= Members of the Western Australian Legislative Council, 1989–1993 =

This is a list of members of the Western Australian Legislative Council between 22 May 1989 and 21 May 1993. This was the first membership of the Council to be elected under the multi-member electorate system established by the Acts Amendment (Electoral Reform) Act 1987 (No.40 of 1987) where members were selected by proportional representation within six regions.
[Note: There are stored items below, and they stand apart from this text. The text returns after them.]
(* ===== verification/StackItem.v ===== *)
(** * StackItem: the values of the virtual machine

    Models [pkg/vm/stackitem]: [item.go], [type.go], [immutable.go],
    [reference.go], [conversion.go].  Immutable items (Null, Boolean, Integer,
    ByteString, Pointer, Interop) are values; the items with identity (Buffer,
    Array, Struct, Map) are locations of a [Heap] whose cells carry their
    contents, their reference count ([rc]) and their read-only mark ([ro]).
    The value of an Interop is opaque to this package: it is a handle compared
    by the [interop_eq] of the environment.  A Go function that returns an
    error or panics is a function into [res sierr]. *)

From S2P Require Import Prelude Bigint.

Inductive sierr :=
  | ErrInvalidConversion
  | ErrTooBig
  | ErrReadOnly
  | ErrInvalidType
  | ErrInvalidValue
  | ErrRecursive
  | ErrUnserializable
  | ErrReader.

#[export] Instance sierr_eq_dec : EqDecision sierr.
Proof. solve_decision. Defined.

(** ** Limits ([item.go], [serialization.go]) *)

Definition MaxBigIntegerSizeBits : Z := 32 * 8.
Definition MaxSize : Z := 65535 * 2.
Definition MaxDeserialized : Z := 2048.
Definition MaxSerialized : Z := MaxDeserialized.
Definition MaxComparableNumOfItems : Z := MaxDeserialized.
Definition MaxClonableNumOfItems : Z := MaxDeserialized.
Definition MaxByteArrayComparableSize : Z := 65535 + 1.
Definition MaxKeySize : Z := 64.

(** ** Types ([type.go]) *)

Definition AnyT : Z := 0.
Definition PointerT : Z := 16.
Definition BooleanT : Z := 32.
Definition IntegerT : Z := 33.
Definition ByteArrayT : Z := 40.
Definition BufferT : Z := 48.
Definition ArrayT : Z := 64.
Definition StructT : Z := 65.
Definition MapT : Z := 72.
Definition InteropT : Z := 96.
Definition InvalidT : Z := 255.

Definition IsValid (t : Z) : bool :=
  bool_decide (t ∈ [AnyT; PointerT; BooleanT; IntegerT; ByteArrayT; BufferT;
                    ArrayT; StructT; MapT; InteropT]).

(** ** Items *)

Abbreviation loc := positive.

Inductive item :=
  | Null
  | Bool (b : bool)
  | Integer (n : Z)
  | ByteArray (b : bytes)
  | Buffer (l : loc)
  | Array (l : loc)
  | Struct (l : loc)
  | Map (l : loc)
  | Pointer (pos : Z) (hash : bytes)
  | Interop (v : Z).

#[export] Instance item_eq_dec : EqDecision item.
Proof. solve_decision. Defined.

Definition Type_ (i : item) : Z :=
  match i with
  | Null => AnyT
  | Bool _ => BooleanT
  | Integer _ => IntegerT
  | ByteArray _ => ByteArrayT
  | Buffer _ => BufferT
  | Array _ => ArrayT
  | Struct _ => StructT
  | Map _ => MapT
  | Pointer _ _ => PointerT
  | Interop _ => InteropT
  end.

(** [Map] keeps its elements in insertion order and an index of them by the
    hash code of their keys. *)
Record smap := mkMap { m_value : list (item * item); m_dict : gmap bytes nat }.

Inductive cell :=
  | CBuffer (b : bytes)
  | CSeq (value : list item) (rc : Z) (ro : bool)
  | CMap (m : smap) (rc : Z) (ro : bool).

Record Heap := mkHeap { h_cells : gmap loc cell; h_next : loc }.

Definition emptyHeap : Heap := mkHeap ∅ 1%positive.

Definition h_get (h : Heap) (l : loc) : option cell := h_cells h !! l.
Definition h_set (h : Heap) (l : loc) (c : cell) : Heap :=
  mkHeap (<[l := c]> (h_cells h)) (h_next h).
Definition h_alloc (h : Heap) (c : cell) : loc * Heap :=
  (h_next h, mkHeap (<[h_next h := c]> (h_cells h)) (Pos.succ (h_next h))).

#[global] Arguments h_alloc : simpl never.
#[global] Arguments h_get : simpl never.
#[global] Arguments h_set : simpl never.

(** Views of a cell; a location of another kind does not occur. *)
Definition h_buf (h : Heap) (l : loc) : res sierr bytes :=
  match h_get h l with Some (CBuffer b) => Ok b | _ => Panic end.
Definition h_seq (h : Heap) (l : loc) : res sierr (list item * Z * bool) :=
  match h_get h l with Some (CSeq v rc ro) => Ok (v, rc, ro) | _ => Panic end.
Definition h_map (h : Heap) (l : loc) : res sierr (smap * Z * bool) :=
  match h_get h l with Some (CMap m rc ro) => Ok (m, rc, ro) | _ => Panic end.

(** ** Integer size *)

(** [BitLen] of a [big.Int]: the bits of its magnitude. *)
Definition BitLen (n : Z) : Z := bitlen (Z.abs n).

Fixpoint pos_trailing_zeros (p : positive) : Z :=
  match p with xO q => 1 + pos_trailing_zeros q | _ => 0 end.

Definition TrailingZeroBits (n : Z) : Z :=
  match n with Z0 => 0 | Zpos p | Zneg p => pos_trailing_zeros p end.

Definition CheckIntegerSize (value : Z) : res sierr unit :=
  let sz := BitLen value in
  if bool_decide (sz < MaxBigIntegerSizeBits) then Ok tt else
  if bool_decide (MaxBigIntegerSizeBits < sz) then Err ErrTooBig else
  if bool_decide (Z.sgn value = 1)
     || negb (bool_decide (TrailingZeroBits value = MaxBigIntegerSizeBits - 1))
  then Err ErrTooBig else Ok tt.

Definition NewBigInteger (value : Z) : res sierr item :=
  match CheckIntegerSize value with Ok _ => Ok (Integer value) | _ => Panic end.

(** ** TryBool, TryBytes, TryInteger *)

Definition TryBool (i : item) : res sierr bool :=
  match i with
  | Null => Ok false
  | Bool b => Ok b
  | Integer n => Ok (negb (bool_decide (n = 0)))
  | ByteArray b =>
      if bool_decide (MaxBigIntegerSizeBits / 8 < Z.of_nat (length b)) then Err ErrTooBig
      else Ok (existsb (λ x, negb (bool_decide (x = x00))) b)
  | Buffer _ | Array _ | Struct _ | Map _ | Pointer _ _ | Interop _ => Ok true
  end.

Definition Bool_Bytes (b : bool) : bytes := if b then [x01] else [x00].

Definition TryBytes (h : Heap) (i : item) : res sierr bytes :=
  match i with
  | Bool b => Ok (Bool_Bytes b)
  | Integer n => Ok (ToBytes n)
  | ByteArray b => Ok b
  | Buffer l => h_buf h l
  | Null | Array _ | Struct _ | Map _ | Pointer _ _ | Interop _ => Err ErrInvalidConversion
  end.

(** A ByteString is never a [nil] slice. *)
Definition TryInteger (i : item) : res sierr Z :=
  match i with
  | Bool b => Ok (if b then 1 else 0)
  | Integer n => Ok n
  | ByteArray b =>
      if bool_decide (MaxBigIntegerSizeBits / 8 < Z.of_nat (length b)) then Err ErrTooBig
      else FromBytes (Some b)
  | Null | Buffer _ | Array _ | Struct _ | Map _ | Pointer _ _ | Interop _ =>
      Err ErrInvalidConversion
  end.

(** ** Convert *)

Definition convertPrimitive (h : Heap) (i : item) (typ : Z) : res sierr (item * Heap) :=
  if bool_decide (Type_ i = typ) then Ok (i, h) else
  if bool_decide (typ = IntegerT) then
    bi ← TryInteger i; n ← NewBigInteger bi; Ok (n, h)
  else if bool_decide (typ = ByteArrayT) || bool_decide (typ = BufferT) then
    b ← TryBytes h i;
    if bool_decide (typ = BufferT) then
      let '(l, h) := h_alloc h (CBuffer b) in Ok (Buffer l, h)
    else Ok (ByteArray b, h)
  else if bool_decide (typ = BooleanT) then
    b ← TryBool i; Ok (Bool b, h)
  else Err ErrInvalidConversion.

Definition Convert (h : Heap) (i : item) (typ : Z) : res sierr (item * Heap) :=
  match i with
  | Null =>
      if bool_decide (typ = AnyT) || negb (IsValid typ) then Err ErrInvalidConversion
      else Ok (Null, h)
  | Bool _ | Integer _ | ByteArray _ => convertPrimitive h i typ
  | Buffer l =>
      if bool_decide (typ = BooleanT) then Ok (Bool true, h) else
      if bool_decide (typ = BufferT) then Ok (i, h) else
      if bool_decide (typ = ByteArrayT) then b ← h_buf h l; Ok (ByteArray b, h) else
      if bool_decide (typ = IntegerT) then
        b ← h_buf h l;
        if bool_decide (MaxBigIntegerSizeBits / 8 < Z.of_nat (length b)) then Err ErrTooBig
        else z ← FromBytes (Some b); n ← NewBigInteger z; Ok (n, h)
      else Err ErrInvalidConversion
  | Array l =>
      if bool_decide (typ = ArrayT) then Ok (i, h) else
      if bool_decide (typ = StructT) then
        v ← h_seq h l;
        let '(l', h) := h_alloc h (CSeq v.1.1 0 false) in Ok (Struct l', h)
      else if bool_decide (typ = BooleanT) then Ok (Bool true, h)
      else Err ErrInvalidConversion
  | Struct l =>
      if bool_decide (typ = StructT) then Ok (i, h) else
      if bool_decide (typ = ArrayT) then
        v ← h_seq h l;
        let '(l', h) := h_alloc h (CSeq v.1.1 0 false) in Ok (Array l', h)
      else if bool_decide (typ = BooleanT) then Ok (Bool true, h)
      else Err ErrInvalidConversion
  | Map _ | Interop _ | Pointer _ _ =>
      if bool_decide (typ = Type_ i) then Ok (i, h) else
      if bool_decide (typ = BooleanT) then Ok (Bool true, h)
      else Err ErrInvalidConversion
  end.

(** ** Equality *)

(** Comparison of two Interop values: [==] or their [Equals]. *)
Class InteropEq := interop_eq : Z → Z → bool.

(** [equalsLimited] with the limit it leaves. *)
Definition equalsLimited (b : bytes) (s : item) (limit : Z) : res sierr (bool * Z) :=
  let lCurr := Z.of_nat (length b) in
  if bool_decide (limit < lCurr) || bool_decide (limit = 0) then Panic else
  match s with
  | ByteArray b' =>
      let lOther := Z.of_nat (length b') in
      if bool_decide (limit < lOther) then Panic
      else Ok (bool_decide (b = b'), limit - Z.max lCurr lOther)
  | _ => Ok (false, limit - 1)
  end.

Section equality.
Context `{IE : InteropEq}.

(** [Equals] of all items but Struct. *)
Definition Equals_flat (a b : item) : res sierr bool :=
  match a, b with
  | Null, Null => Ok true
  | Bool x, Bool y => Ok (bool_decide (x = y))
  | Integer x, Integer y => Ok (bool_decide (x = y))
  | ByteArray x, _ => fst <$> equalsLimited x b MaxByteArrayComparableSize
  | Buffer x, Buffer y => Ok (bool_decide (x = y))
  | Array x, Array y => Ok (bool_decide (x = y))
  | Map x, Map y => Ok (bool_decide (x = y))
  | Pointer p ph, Pointer q qh => Ok (bool_decide (p = q) && bool_decide (ph = qh))
  | Interop x, Interop y => Ok (interop_eq x y)
  | _, _ => Ok false
  end.

(** The loop of [equalStruct], given the comparison of nested structs;
    [maxc] is [maxComparableSize]. *)
Fixpoint equal_loop (eqs : loc → loc → Z → res sierr (bool * Z))
    (a b : list item) (maxc limit : Z) : res sierr (bool * Z) :=
  match a, b with
  | x :: a, y :: b =>
      let limit := limit - 1 in
      if bool_decide (limit = 0) then Panic else
      match x with
      | ByteArray bs =>
          r ← equalsLimited bs y maxc;
          if r.1 : bool then equal_loop eqs a b r.2 limit else Ok (false, limit)
      | _ =>
          if bool_decide (maxc = 0) then Panic else
          let maxc := maxc - 1 in
          match x, y with
          | Struct sa, Struct sb =>
              r ← eqs sa sb limit;
              if r.1 : bool then equal_loop eqs a b maxc r.2 else Ok (false, r.2)
          | _, _ =>
              r ← Equals_flat x y;
              if r : bool then equal_loop eqs a b maxc limit else Ok (false, limit)
          end
      end
  | _, _ => Ok (true, limit)
  end.

(** Every comparison of elements takes one from [limit], which bounds the
    depth: [fuel] from [limit] on never runs out ([equalStruct_fuel]). *)
Fixpoint equalStruct (fuel : nat) (h : Heap) (i s : loc) (limit : Z) : res sierr (bool * Z) :=
  match fuel with
  | O => Panic
  | S fuel =>
      if bool_decide (i = s) then Ok (true, limit) else
      a ← h_seq h i; b ← h_seq h s;
      if negb (bool_decide (length a.1.1 = length b.1.1)) then Ok (false, limit)
      else equal_loop (equalStruct fuel h) a.1.1 b.1.1 MaxByteArrayComparableSize limit
  end.

Definition Equals (h : Heap) (a b : item) : res sierr bool :=
  match a with
  | Struct i =>
      match b with
      | Struct s =>
          fst <$> equalStruct (Z.to_nat MaxComparableNumOfItems) h i s
                    (MaxComparableNumOfItems - 1)
      | _ => Ok false
      end
  | _ => Equals_flat a b
  end.
End equality.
| Name | Party | Province | Years in office |
|---|---|---|---|
| Diane Airey^{[4]} | Liberal | South Metropolitan | 1993 |
| Joe Berinson | Labor | North Metropolitan | 1980–1993 |
| Jim Brown^{[2]} | Labor | Agricultural | 1980–1992 |
| Tom Butler | Labor | East Metropolitan | 1986–1995 |
| John Caldwell | National | Agricultural | 1986–1993 |
| George Cash | Liberal | North Metropolitan | 1989–2009 |
| Kim Chance^{[2]} | Labor | Agricultural | 1992–2009 |
| Eric Charlton | National | Agricultural | 1984–1998 |
| Cheryl Davenport | Labor | South Metropolitan | 1989–2001 |
| Reg Davies | Liberal/Independent^{[1]} | North Metropolitan | 1989–1997 |
| Graham Edwards | Labor | North Metropolitan | 1986–1997 |
| Max Evans | Liberal | North Metropolitan | 1986–2001 |
| Valma Ferguson^{[3]} | Labor | East Metropolitan | 1993; 1995–1997 |
| Peter Foss | Liberal | East Metropolitan | 1989–2005 |
| Clive Griffiths | Liberal | South Metropolitan | 1965–1997 |
| John Halden | Labor | South Metropolitan | 1986–2000 |
| Kay Hallahan^{[3]} | Labor | East Metropolitan | 1983–1993 |
| Tom Helm | Labor | Mining and Pastoral | 1986–2001 |
| Barry House | Liberal | South West | 1987–2017 |
| Beryl Jones | Labor | South West | 1986–1993 |
| Garry Kelly | Labor | South Metropolitan | 1982–1993 |
| Phil Lockyer | Liberal | Mining and Pastoral | 1980–1997 |
| Margaret McAleer | Liberal | Agricultural | 1974–1993 |
| Fred McKenzie | Labor | East Metropolitan | 1977–1993 |
| Murray Montgomery | National | South West | 1989–2001 |
| Norman Moore | Liberal | Mining and Pastoral | 1977–2013 |
| Mark Nevill | Labor | Mining and Pastoral | 1983–2001 |
| Muriel Patterson | Liberal | South West | 1989–2001 |
| Phillip Pendal^{[4]} | Liberal | South Metropolitan | 1980–1993 |
| Sam Piantadosi | Labor | North Metropolitan | 1983–1996 |
| Bob Pike | Liberal | North Metropolitan | 1977–1983; 1989–1994 |
| Tom Stephens | Labor | Mining and Pastoral | 1982–2004 |
| Bill Stretch | Liberal | South West | 1983–2005 |
| Bob Thomas | Labor | South West | 1989–2001 |
| Derrick Tomlinson | Liberal | East Metropolitan | 1989–2005 |
| Doug Wenn | Labor | South West | 1986–1997 |
| David Wordsworth | Liberal | Agricultural | 1971–1993 |

==Notes==
 On 10 July 1991, North Metropolitan MLC Reg Davies, elected as a Liberal, left the party and sat as an Independent.
 On 3 March 1992, Agricultural Labor MLC Jim Brown resigned. Labor candidate Kim Chance was appointed to the resulting casual vacancy on 18 March 1992.
 On 13 January 1993, East Metropolitan Labor MLC Kay Hallahan resigned to contest the seat of Armadale at the 1993 election. Labor candidate Valma Ferguson was elected by a countback on 2 February 1993 to fill the vacancy, but was not sworn in.
 On 14 January 1993, South Metropolitan Liberal MLC Phillip Pendal resigned to contest the seat of South Perth at the 1993 election. Liberal candidate Diane Airey was elected by a countback on 2 February 1993 to fill the vacancy, but was not sworn in.